Ma qui Cigni s'inventa qualcosa di inusitato. Niente convento di Compostela, niente giardini dell'Alcazar, niente palazzo reale; tutti sostituiti da un asettico, claustrofobico teatro anatomico – luogo dove si dissezionano i cadaveri ad uso didattico - che dividendosi e ruotando mostra un'alta muraglia metallica. I solisti entrano in scena vestiti di bianco, sovente adagiati sul tavolo d'anatomia, per poi indossare con l'aiuto di mimi/infermieri il costume che connota il loro personaggio. Il coro, disposto sugli stalli a mo' di studenti di medicina, giudica, commenta e si esprime con i gesti, oppure scrivendo parole di commento su fogli che poi mostra al pubblico, getta in aria, per terra, addosso agli interpreti.

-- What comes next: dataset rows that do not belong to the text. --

Lemma commit_waits k a : sealed k -> sealed (commit k a) /\ waits (commit k a).
Proof.
  intros Hk. unfold Order.commit.
  destruct (commit_history k a) as [k1 h] eqn:E1. destruct (commit_batches k1 a h) as [k2 released] eqn:E2.
  assert (co_cps k2 = co_cps k) as H2.
  { pose proof (commit_history_other k a) as []. pose proof (commit_batches_other k1 a h) as [].
    rewrite E1, E2 in *. cbn in *. congruence. }
  apply seal_decided_waits. unfold nearly_sealed. rewrite (oc_cps _ _ (collect_garbage_other _ _)).
  apply commit_checkpoint_sealed. unfold sealed. by rewrite commit_blocks_cps; cbn; rewrite H2.
Qed.

Definition RunOk (k : Core) : Prop := CoreOk k /\ sealed k /\ waits k.

Lemma other_run_ok k k' : other_change k k' -> RunOk k -> RunOk k'.
Proof.
  intros Ho (Hk & Hs & Hw). split; [by eapply other_ok|]. unfold sealed, waits in *.
  by rewrite (oc_cps _ _ Ho).
Qed.

Lemma take_decisions_ok ds k : RunOk k -> RunOk (take_decisions k ds).1.
Proof.
  revert k. induction ds as [|[s d] ds IH]; intros k Hk; cbn [Order.take_decisions]; [done|].
  assert (RunOk (pass_slot k s)) as Hp by (eapply other_run_ok; [apply pass_slot_other|done]).
  destruct d as [a| |]; [|apply IH; eapply other_run_ok; [apply skip_slot_other|done]|done].
  assert (RunOk (commit (pass_slot k s) a)) as Hc.
  { destruct Hp as (H1 & H2 & _). split; [by apply commit_ok|by apply commit_waits]. }
  destruct (_ || _); [done|by apply IH].
Qed.

Lemma try_commit_loop_ok fuel k k' : try_commit_loop fuel k = Some k' -> RunOk k -> RunOk k'.
Proof.
  revert k. induction fuel as [|fuel IH]; intros k; cbn [Order.try_commit_loop];
    destruct (o_halted _); intros Heq Hk; try by simplify_eq.
  pose proof (take_decisions_ok (decisions draw_hash k) _ (other_run_ok _ _ (draw_leaders_other k) Hk)) as Ht.
  destruct (take_decisions _ _) as [k1 again]. destruct again; [by eapply IH|by simplify_eq].
Qed.

Lemma release_segment_ok k s rest : b_waiting (co_bat k) = WSegment s :: rest ->
  RunOk k -> RunOk (release_segment k s rest).
Proof.
  intros Hw (Hk & Hs). split; [|exact Hs]. set (k' := release_segment _ _ _).
  assert (log_of k' = log_of k) as Hl.
  { unfold log_of, emitted, k'. cbn. by rewrite Hw, omap_app, <-app_assoc. }
  assert (signed k' = signed k) as Hsi by (unfold signed, k'; cbn; by rewrite omap_app, app_nil_r).
  assert (line k' = line k) as Hn by (unfold line; by rewrite Hsi).
  destruct Hk as [[] [] []]. split; split; rewrite ?Hl, ?Hsi, ?Hn; done.
Qed.

Lemma release_end_ok k h rest : b_waiting (co_bat k) = WEpochEnds h :: rest ->
  RunOk k -> RunOk (emit (set_waiting k rest) [EvEpochEnds h]).
Proof.
  intros Hw (Hk & Hs). split; [|exact Hs]. set (k' := emit _ _).
  assert (log_of k' = log_of k) as Hl.
  { unfold log_of, emitted, k'. cbn. by rewrite Hw, omap_app, <-app_assoc. }
  assert (signed k' = signed k) as Hsi by (unfold signed, k'; cbn; by rewrite omap_app, app_nil_r).
  assert (line k' = line k) as Hn by (unfold line; by rewrite Hsi).
  destruct Hk as [[] [] []]. split; split; rewrite ?Hl, ?Hsi, ?Hn; done.
Qed.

Spiega Cigni nelle note di regia che questo gelido spazio di autopsie è il luogo dove “si esaminano
profondamente (fisicamente) gli individui... come analisi e disamina dei sentimenti, delle viscere affettive dei personaggi, del loro essere veri, sotto una pelle (rappresentata dal costume) che solo quando viene tolta li lascia sinceramente esprimere ciò che sentono, provano, vivono”.
Comunque, tutto si ferma qui: a parte lo spunto iniziale, la recitazione degli interpreti è convenzionale, il coro non si integra, e ogni cosa va avanti per inerzia. Restano impressi però l'eccentricità ed i colori accesi dei costumi – decisamente assai belli - che giocano di contrasto con il grigiore del resto.
Quanti tagli, o Favorita!
L'edizione è quella Ricordi, ma con numerosi tagli che non la esaltano. Eliminati anche i balletti del III atto, causa Covid. La Povera Favorita risulta quindi sfigurata dagli orridi versi dello Jannetti e mutila pure di molte pagine – s'ascoltano appena più di due ore di musica - risultando l'ombra della rigogliosa Favorite parigina.
Matteo Beltrami fa quello che può per ravvivarla – deve pure sospendere qualche attimo l'esecuzione per un feedback Larsen – e tirate le somme, ben sostenuto dall'Orchestra Filarmonica Italiana, conduce in porto l'impresa: nella sua concertazione non mancano né leggerezza strumentale, né varietà dinamica, né ottimo fraseggio orchestrale. E la scelta dei tempi appare adeguata, il sostegno al canto ineccepibile.
Di converso, la dimensione canora di Anna Maria Chiuri non ci pare del tutto adatta alla Leonora donizettiana: figura che seppure già dai tratti pienamente romantici, sotto sotto risente ancora dello spirito belcantistico. Come la Fiorenza Cossotto d'un tempo - interprete memorabile – sta a ricordarci. L'emissione è solida regge bene, anche nei passaggi di registro – che spinge spesso in alto - ma il fraseggio è compassato, non esaltante la gamma dei colori.
Celso Albelo fa e strafà, con il suo Fernando, risultando più aggressivo ed enfatico che virilmente irruento. Gli acuti ci sono, ma mancano di eleganza e spontaneità; il suono un po' coperto; la linea di canto, spesso buttata lì. E poi, il personaggio in sé, appare alquanto latitante. Il che si potrebbe dire un pochino anche di Simone Piazzolla, Alfonso vocalmente imponente, condotto in porto con un timbro tendenzialmente chiaro, sonoro, emesso con bella morbidezza; ma che fa sorgere l'impressione di poco scavo del personaggio.
Simon Lim consegna un Baldassarre statuario, imponente nella voce e ben squadrato, dalla cavata ampia e morbida. Sufficienza tanto per l'Ines di Renata Campanella quanto per il Gasparo di Andrea Galli. Il Coro del Teatro Municipale di Piacenza, preparato da Corrado Casati, ogni tanto sbanda e propone una performance non alla sua altezza. Peccato.